Climate change-related natural disasters have added to food insecurity around the world.

Climate change-related natural disasters have added to food insecurity around the world. Photo: AP

Hunger remains a chronic problem in Asia, with 55 million more people undernourished in 2022 than before the COVID-19 pandemic, the UN says.

Most of those living without enough to eat are in south Asia, and women tend to be less food secure than men, the annual assessment by the UN’s Food and Agriculture Organisation found.

The FAO’s study focuses on food supply, consumption and dietary energy needs and is designed to capture a state of chronic energy deprivation that stunts growth and saps productivity and quality of life.

The share of people in the region suffering from such undernourishment fell to 8.4 per cent in 2022 from 8.8 per cent the year before.

But that’s higher than the 7.3 per cent of people who were undernourished before the pandemic began, sending some economies into a tailspin and depriving millions of people of their livelihoods.

Natural disasters and disruptions to food supplies, often linked to climate change, have added to those pressures.

The FAO data show the share of people in the region facing moderate food insecurity, uncertain of their ability to obtain food and having to sometimes eat less or poorer food due to a lack of money, or those experiencing hunger that puts their wellbeing at serious risk, still hovers near 30 per cent for the world and above 25 per cent for Asia and the Pacific.

The problem is worst for women.

More than one in five women in Asia, excluding east Asia, face moderate or severe food insecurity.

The rates are slightly lower for men in most regions, but in southern Asia the gap grows to more than 42 per cent for women and more than 37 per cent for men.

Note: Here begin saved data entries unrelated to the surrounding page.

(** The loop over the lines pushes one record for each block that names a
    path, with the hash of the last [HEAD] line of the block. *)
Lemma parse_fold_commits : forall lines done current h,
  holdsHead current h ->
  map recordedCommit (pushCurrent (fold_left parseLine lines (done, current)))
  = map recordedCommit done
    ++ pendingCommit current h (blockOf lines)
    ++ map listedCommit (filter (fun b => nonEmpty (fst b)) (blocks lines)).
Proof.
  induction lines as [|l rest IH]; intros done current h Hhead.
  - simpl. unfold pushCurrent, pendingCommit. simpl.
    destruct current as [wt|]; [|rewrite !app_nil_r; reflexivity].
    destruct (Hhead wt eq_refl) as [Hhash Hmsg].
    destruct (nonEmpty (wtPath wt)); [|rewrite !app_nil_r; reflexivity].
    rewrite map_app, app_nil_r. unfold recordedCommit at 2. simpl.
    rewrite Hhash, Hmsg. reflexivity.
  - cbn [fold_left blockOf blocks]. unfold parseLine at 2. cbv zeta. cbn [snd fst].
    destruct (startsWith l "worktree ") eqn:Hwt.
    + (* a new block: the current object is pushed *)
      cbn [orb].
      rewrite (IH _ _ None).
      2: { intros wt Hwt'. injection Hwt' as <-. split; reflexivity. }
      cbn [filter fst]. unfold pendingCommit at 1. cbn [wtPath].
      assert (Hpushed : map recordedCommit (pushCurrent (done, current))
                        = map recordedCommit done ++ pendingCommit current h []).
      { unfold pushCurrent, pendingCommit. simpl.
        destruct current as [wt|]; [|rewrite app_nil_r; reflexivity].
        destruct (Hhead wt eq_refl) as [Hhash Hmsg].
        destruct (nonEmpty (wtPath wt)); [|rewrite app_nil_r; reflexivity].
        rewrite map_app. unfold recordedCommit at 2. simpl.
        rewrite Hhash, Hmsg. reflexivity. }
      rewrite Hpushed, <- !app_assoc. f_equal. f_equal.
      destruct (nonEmpty (substringFrom (String.length "worktree ") l)); reflexivity.
    + cbn [orb]. destruct (startsWith l "HEAD ") eqn:Hhd.
      { assert (Hblank : String.eqb l "" = false)
          by (destruct l; [discriminate Hhd|reflexivity]).
        rewrite Hblank.
        destruct current as [wt|]; [|apply (IH done None h); intros wt H; discriminate H].
        destruct (nonEmpty (wtPath wt)) eqn:Hpath.
        - rewrite (IH _ _ (Some (substringFrom (String.length "HEAD ") l))).
          2: { intros wt' Hwt'. injection Hwt' as <-.
               destruct (Hhead wt eq_refl) as [_ Hmsg]. split; [reflexivity|exact Hmsg]. }
          unfold pendingCommit. cbn [wtPath setCommitHash setBranch].
          rewrite Hpath. unfold lastHeadFrom. cbn [fold_left]. rewrite Hhd. reflexivity.
        - rewrite (IH _ _ h Hhead). unfold pendingCommit. rewrite Hpath. reflexivity. }
      assert (Hkept : forall st',
                 fst st' = done ->
                 (snd st' = current
                  \/ exists wt wt', current = Some wt /\ snd st' = Some wt'
                                     /\ wtPath wt' = wtPath wt
                                     /\ commitHash wt' = commitHash wt
                                     /\ commitMessage wt' = commitMessage wt) ->
                 map recordedCommit (pushCurrent (fold_left parseLine rest st'))
                 = map recordedCommit done
                   ++ pendingCommit current h (l :: blockOf rest)
                   ++ map listedCommit
                        (filter (fun b => nonEmpty (fst b)) (blocks rest))).
      { intros [done' current'] Hdone Hcurrent. simpl in Hdone, Hcurrent. subst done'.
        assert (Hhead' : holdsHead current' h).
        { destruct Hcurrent as [->|(wt & wt' & -> & -> & _ & Hh & Hm)]; [exact Hhead|].
          intros w Hw. injection Hw as <-. rewrite Hh, Hm. apply (Hhead wt eq_refl). }
        rewrite (IH done current' h Hhead'). f_equal. f_equal.
        unfold pendingCommit, lastHeadFrom. cbn [fold_left]. rewrite Hhd.
        destruct Hcurrent as [->|(wt & wt' & -> & -> & Hp & _)]; [reflexivity|].
        rewrite Hp. reflexivity. }
      destruct (startsWith l "branch ") eqn:Hbr.
      { assert (Hblank : String.eqb l "" = false)
          by (destruct l; [discriminate Hbr|reflexivity]).
        rewrite Hblank.
        destruct current as [wt|]; [|apply Hkept; [reflexivity|left; reflexivity]].
        destruct (nonEmpty (wtPath wt));
          [|apply Hkept; [reflexivity|left; reflexivity]].
        apply Hkept; [reflexivity|].
        right. eexists. eexists. split; [reflexivity|]. split; [reflexivity|].
        split; [reflexivity|]. split; reflexivity. }
      destruct (String.eqb l "detached") eqn:Hdet.
      { assert (Hblank : String.eqb l "" = false).
        { apply String.eqb_eq in Hdet. subst l. reflexivity. }
        rewrite Hblank.
        destruct current as [wt|]; [|apply Hkept; [reflexivity|left; reflexivity]].
        destruct (nonEmpty (wtPath wt));
          [|apply Hkept; [reflexivity|left; reflexivity]].
        apply Hkept; [reflexivity|].
        right. eexists. eexists. split; [reflexivity|]. split; [reflexivity|].
        split; [reflexivity|]. split; reflexivity. }
      destruct (String.eqb l "") eqn:Hblank.
      * (* the blank line ends the block *)
        destruct (hasPath current) eqn:Hhas.
        -- rewrite (IH _ None None); [|intros wt H; discriminate H].
           unfold pendingCommit at 1. cbn [app].
           assert (Hpushed : map recordedCommit (pushCurrent (done, current))
                             = map recordedCommit done ++ pendingCommit current h []).
           { unfold pushCurrent, pendingCommit. simpl.
             destruct current as [wt|]; [|rewrite app_nil_r; reflexivity].
             destruct (Hhead wt eq_refl) as [Hhash Hmsg].
             destruct (nonEmpty (wtPath wt)); [|rewrite app_nil_r; reflexivity].
             rewrite map_app. unfold recordedCommit at 2. simpl.
             rewrite Hhash, Hmsg. reflexivity. }
           rewrite Hpushed, <- app_assoc. reflexivity.
        -- rewrite (IH done current h Hhead). f_equal.
           unfold pendingCommit. unfold hasPath in Hhas.
           destruct current as [wt|]; [|reflexivity]. rewrite Hhas. reflexivity.
      * apply Hkept; [reflexivity|left; reflexivity].
Qed.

Higher food, fuel, fertiliser and livestock feed prices mean that progress has stagnated after the pandemic reversed a long-standing trend beginning in the early 2000s toward alleviation of hunger.

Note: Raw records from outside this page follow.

(* ===== verification/_CoqProject ===== *)
-Q . S2P
Prelude.v
GoStrings.v
GoNum.v
GoMaps.v
GoTime.v
Sha256.v
Model.v
Chain.v
SyncDiff.v
LsRemote.v
Sqlc.v
StoreSpec.v
SqliteStore.v
SqliteTx.v
SqliteSpec.v
Lock.v
SyncRemote.v
SyncCorrect.v
SyncProps.v
StoreProps.v
Testutil.v
Mysqlc.v
MysqlStore.v
MysqlTx.v
MysqlSpec.v
MysqlProps.v
MysqlLease.v
Cache.v
CacheProps.v
CacheRaces.v
Handlers.v
HandlersProps.v
Consolidate.v
ConsolidateProps.v
SeedMerge.v
SeedProps.v
Seed.v
Scheduler.v
SeedWrite.v
Config.v
GoHttp.v
Auth.v
AuthProps.v
Migrate.v
MigrateProps.v
GoUrl.v
GitUrl.v
GitUrlProps.v
GoJson.v
GoJsonProps.v
SeedClient.v
GoFlag.v
OapiWire.v
Server.v
ServerProps.v
OapiEnums.v
Overlap.v
OverlapProps.v
Ops.v
Daemon.v
DaemonProps.v
GitServer.v
Ctl.v
WireProps.v
CtlProps.v
Cli.v
EndToEnd.v
SeedEndToEnd.v
(* ===== verification/GoNum.v ===== *)
(** The part of Go's strconv that reads numbers: [ParseInt] with base 10 and 64 bits. *)
From S2P Require Import Prelude GoStrings.
#[local] Open Scope Z_scope.

(** The value of decimal digits, most significant first. *)
Fixpoint parse_dec (s : string) (acc : Z) : option Z :=
  match s with
  | EmptyString => Some acc
  | String ch s =>
      let n := Z.of_N (N_of_ascii ch) in
      if (n <? 48) || (57 <? n) then None else parse_dec s (acc * 10 + (n - 48))
  end.

(** [strconv.ParseInt(s, 10, 64)]; the two kinds of error are not told apart. *)
Definition ParseInt (s : string) : option Z :=
  let '(neg, digits) :=
    match s with
    | String "+" s => (false, s)
    | String "-" s => (true, s)
    | _ => (false, s)
    end in
  if String.eqb digits "" then None
  else
    n ← parse_dec digits 0;
    if neg then (if 2^63 <? n then None else Some (- n)) else (if 2^63 <=? n then None else Some n).

(** * Lemmas *)

Lemma parse_dec_char n s acc : (n < 10)%N → parse_dec (String (pretty_N_char n) s) acc = parse_dec s (acc * 10 + Z.of_N n).
Proof.
  intros Hn. assert (n ∈ [0;1;2;3;4;5;6;7;8;9]%N) as H by (rewrite !elem_of_cons; lia).
  rewrite !elem_of_cons in H. destruct_or?; subst; try done. by apply elem_of_nil in H.
Qed.

Lemma parse_dec_pretty_go x s : parse_dec (pretty_N_go x s) 0 = parse_dec s (Z.of_N x).
Proof.
  revert s. induction (N.lt_wf_0 x) as [x _ IH]. intros s. destruct (decide (0 < x)%N) as [Hx|Hx].
  - rewrite pretty_N_go_step by done. rewrite IH by by apply N.div_lt. rewrite parse_dec_char by by apply N.mod_lt.
    f_equal. pose proof (N.div_mod' x 10). lia.
  - assert (x = 0%N) as -> by lia. by rewrite pretty_N_go_0.
Qed.

Lemma pretty_N_go_ne x s : (0 < x)%N → pretty_N_go x s ≠ "".
Proof.
  revert s. induction (N.lt_wf_0 x) as [x _ IH]. intros s Hx. rewrite pretty_N_go_step by done.
  destruct (decide (x / 10 = 0)%N) as [->|Hd]; [|apply IH; [by apply N.div_lt|by apply N.neq_0_lt_0]].
  by rewrite pretty_N_go_0.
Qed.

(** A decimal does not start with a sign. *)
Lemma pretty_N_go_head x s : (0 < x)%N → ∃ n t, (n < 10)%N ∧ pretty_N_go x s = String (pretty_N_char n) t.
Proof.
  revert s. induction (N.lt_wf_0 x) as [x _ IH]. intros s Hx. rewrite pretty_N_go_step by done.
  destruct (decide (x / 10 = 0)%N) as [->|Hd]; [|by apply IH; [by apply N.div_lt|by apply N.neq_0_lt_0]].
  rewrite pretty_N_go_0. eexists _, _. split; [|done]. by apply N.mod_lt.
Qed.

Lemma pretty_N_char_sign n : (n < 10)%N → pretty_N_char n ≠ "+"%char ∧ pretty_N_char n ≠ "-"%char.
Proof. intros _. unfold pretty_N_char. repeat case_match; done. Qed.

Lemma ParseInt_FormatInt z : int64_ok z → ParseInt (FormatInt z) = Some z.
Proof.
  intros Hz. unfold int64_ok in Hz. destruct z as [|x|x]; [done| |].
  - change (FormatInt (Z.pos x)) with (pretty_N_go (N.pos x) "").
    destruct (pretty_N_go_head (N.pos x) "") as (n & t & Hn & E); [lia|].
    assert (ParseInt (String (pretty_N_char n) t) = (m ← parse_dec (String (pretty_N_char n) t) 0; if 2^63 <=? m then None else Some m)) as H.
    { unfold ParseInt. destruct (pretty_N_char_sign n Hn). by repeat (case_match; simplify_eq/=). }
    rewrite E, H, <- E, parse_dec_pretty_go. cbn -[Z.pow]. destruct (Z.leb_spec (2^63) (Z.pos x)); [lia|done].
  - change (FormatInt (Z.neg x)) with (String "-" (pretty_N_go (N.pos x) "")). unfold ParseInt.
    destruct (String.eqb_spec (pretty_N_go (N.pos x) "") "") as [E|_]; [by apply pretty_N_go_ne in E; [|lia]|].
    rewrite parse_dec_pretty_go. cbn -[Z.pow]. destruct (Z.ltb_spec (2^63) (Z.pos x)); [lia|done].
Qed.

Lemma ParseInt_range s z : ParseInt s = Some z → int64_ok z.
Proof.
  unfold ParseInt. intros H. assert (∀ d acc m, 0 ≤ acc → parse_dec d acc = Some m → 0 ≤ m) as Hpos.
  { clear. induction d as [|c d IH]; cbn; intros acc m Ha; [by intros [= <-]|].
    destruct (Z.ltb_spec (Z.of_N (N_of_ascii c)) 48); [done|]. cbn. destruct (57 <? _); [done|]. apply IH. lia. }
  assert (∀ (neg : bool) d, (if String.eqb d "" then None
    else n ← parse_dec d 0; if neg then (if 2^63 <? n then None else Some (- n)) else (if 2^63 <=? n then None else Some n)) = Some z → int64_ok z) as Hall.
  { intros neg d. destruct (String.eqb d ""); [done|]. destruct (parse_dec d 0) as [m|] eqn:E; [|done]. apply Hpos in E; [|done].
    cbn -[Z.pow]. unfold int64_ok. destruct neg.
    - destruct (Z.ltb_spec (2^63) m); [done|]. intros [= <-]. lia.
    - destruct (Z.leb_spec (2^63) m); [done|]. intros [= <-]. lia. }
  revert H. match goal with |- (let '(_, _) := ?e in _) = _ → _ => destruct e as [neg d] end. apply Hall.
Qed.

It’s a global problem, made worse by disruptions to supplies of grain, edible oil and fertiliser partly due to the war in Ukraine.

Worldwide, the number of people having precarious access to food rose to nearly 2.4 billion in 2022 from just over 1.6 billion in 2015, the report said.

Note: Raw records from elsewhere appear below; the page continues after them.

(* ===== verification/GoMaps.v ===== *)
(** Go maps as [gmap]s: counting loops, ranging in an unspecified order, and
    [sort.Strings].

    Go ranges over a map in an order it does not specify, possibly another one at
    each loop.  A function that ranges takes [range], where [range i m] is the
    order of its i-th loop; [range_ok] is all that may be assumed of it. *)
From S2P Require Import Prelude GoStrings.
#[local] Open Scope Z_scope.

(** * Definitions *)

Definition Range (A : Type) : Type := nat → gmap string A → list (string * A).

(** Every binding is visited once. *)
Definition range_ok {A} (range : Range A) : Prop := ∀ i m, range i m ≡ₚ map_to_list m.

(** [sort.Strings]. *)
Definition sort_Strings (l : list string) : list string := merge_sort String.le l.

(** [counts[k]++] for the keys of a loop. *)
Definition counts_of (keys : list string) : gmap string Z :=
  foldl (λ m k, <[k := default 0 (m !! k) + 1]> m) ∅ keys.

Definition occurrences (k : string) (keys : list string) : nat := length (List.filter (String.eqb k) keys).

(** * Lemmas *)

Lemma elem_of_filter_bool {A} (p : A → bool) (l : list A) x : x ∈ List.filter p l ↔ x ∈ l ∧ p x = true.
Proof. rewrite !list_elem_of_In. apply List.filter_In. Qed.

Lemma filter_nil_iff {A} (p : A → bool) (l : list A) : List.filter p l = [] ↔ ∀ x, x ∈ l → p x = false.
Proof.
  split.
  - intros H x Hx. destruct (p x) eqn:E; [|done].
    assert (x ∈ List.filter p l) as Hin by (by apply elem_of_filter_bool). rewrite H in Hin. set_solver.
  - intros H. destruct (List.filter p l) as [|x t] eqn:E; [done|].
    assert (x ∈ List.filter p l) as [Hx Hp]%elem_of_filter_bool by (rewrite E; left).
    rewrite (H x Hx) in Hp. done.
Qed.

Lemma filter_length_bool {A} (p : A → bool) (l : list A) : (length (List.filter p l) ≤ length l)%nat.
Proof. apply List.filter_length_le. Qed.

(** [List.find] does not depend on the order when at most one element fits. *)
Lemma find_perm {A} (p : A → bool) (l l' : list A) :
  l ≡ₚ l' → (∀ x y, x ∈ l → y ∈ l → p x = true → p y = true → x = y) → List.find p l = List.find p l'.
Proof.
  intros HP Hu. destruct (List.find p l) as [x|] eqn:E1, (List.find p l') as [y|] eqn:E2; try done.
  - apply List.find_some in E1 as [H1 P1], E2 as [H2 P2]. f_equal.
    rewrite <- list_elem_of_In in H1, H2. apply Hu; try done. by rewrite HP.
  - apply List.find_some in E1 as [H1 P1]. rewrite <- list_elem_of_In, HP, list_elem_of_In in H1.
    by rewrite (List.find_none _ _ E2 _ H1) in P1.
  - apply List.find_some in E2 as [H1 P1]. rewrite <- list_elem_of_In, <- HP, list_elem_of_In in H1.
    by rewrite (List.find_none _ _ E1 _ H1) in P1.
Qed.

Lemma sort_Strings_perm l l' : l ≡ₚ l' → sort_Strings l = sort_Strings l'.
Proof.
  intros HP. unfold sort_Strings. apply (StronglySorted_unique String.le).
  - apply (StronglySorted_merge_sort _).
  - apply (StronglySorted_merge_sort _).
  - by rewrite !merge_sort_Permutation.
Qed.

Lemma elem_of_sort_Strings x l : x ∈ sort_Strings l ↔ x ∈ l.
Proof. unfold sort_Strings. by rewrite merge_sort_Permutation. Qed.

Lemma range_perm {A} (range range' : Range A) i m : range_ok range → range_ok range' → range i m ≡ₚ range' i m.
Proof. intros H1 H2. by rewrite (H1 i m), (H2 i m). Qed.

Lemma elem_of_range {A} (range : Range A) i m k (v : A) : range_ok range → (k, v) ∈ range i m ↔ m !! k = Some v.
Proof. intros Hr. by rewrite (Hr i m), elem_of_map_to_list. Qed.

Lemma counts_of_lookup keys k :
  counts_of keys !! k = if (occurrences k keys =? 0)%nat then None else Some (Z.of_nat (occurrences k keys)).
Proof.
  unfold occurrences. induction keys as [|x l IH] using rev_ind; [done|].
  unfold counts_of in *. rewrite foldl_snoc, List.filter_app, length_app. cbn [List.filter].
  destruct (String.eqb_spec k x) as [<-|Hs].
  - rewrite lookup_insert_eq, IH. cbn [length].
    destruct (length (List.filter _ l)) as [|n]; cbn -[Z.of_nat]; [done|]. f_equal. lia.
  - rewrite lookup_insert_ne by done. by rewrite IH, Nat.add_0_r.
Qed.

Lemma counts_of_Some keys k n :
  counts_of keys !! k = Some n ↔ n = Z.of_nat (occurrences k keys) ∧ 0 < n.
Proof.
  rewrite counts_of_lookup. destruct (Nat.eqb_spec (occurrences k keys) 0); split; try naive_solver lia.
Qed.

Lemma occurrences_elem k keys : (0 < occurrences k keys)%nat ↔ k ∈ keys.
Proof.
  unfold occurrences. destruct (List.filter (String.eqb k) keys) as [|x t] eqn:E; cbn.
  - split; [lia|]. intros Hk. pose proof (proj1 (filter_nil_iff _ _) E k Hk) as Hf. by rewrite String.eqb_refl in Hf.
  - split; [|lia]. intros _. assert (x ∈ List.filter (String.eqb k) keys) as [Hx Hk]%elem_of_filter_bool by (rewrite E; left).
    by apply String.eqb_eq in Hk as ->.
Qed.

In Africa, the United Nations says at least three of every four Africans can’t afford a healthy diet because of an “unprecedented food crisis”.

More than half of the 735 million people who are undernourished worldwide live in the Asia-Pacific, most of them in south Asia.

But North Korea has the largest regional share of people who are undernourished, the report says, at 45 per cent, followed by Afghanistan at 30 per cent.

The world average for undernourishment is 9.2 per cent, while in the Pacific islands of Oceania, excluding Australia and New Zealand, it was nearly 21 per cent, or more than one in five people.

In southern Asia, about 16 per cent of people are undernourished, the report says.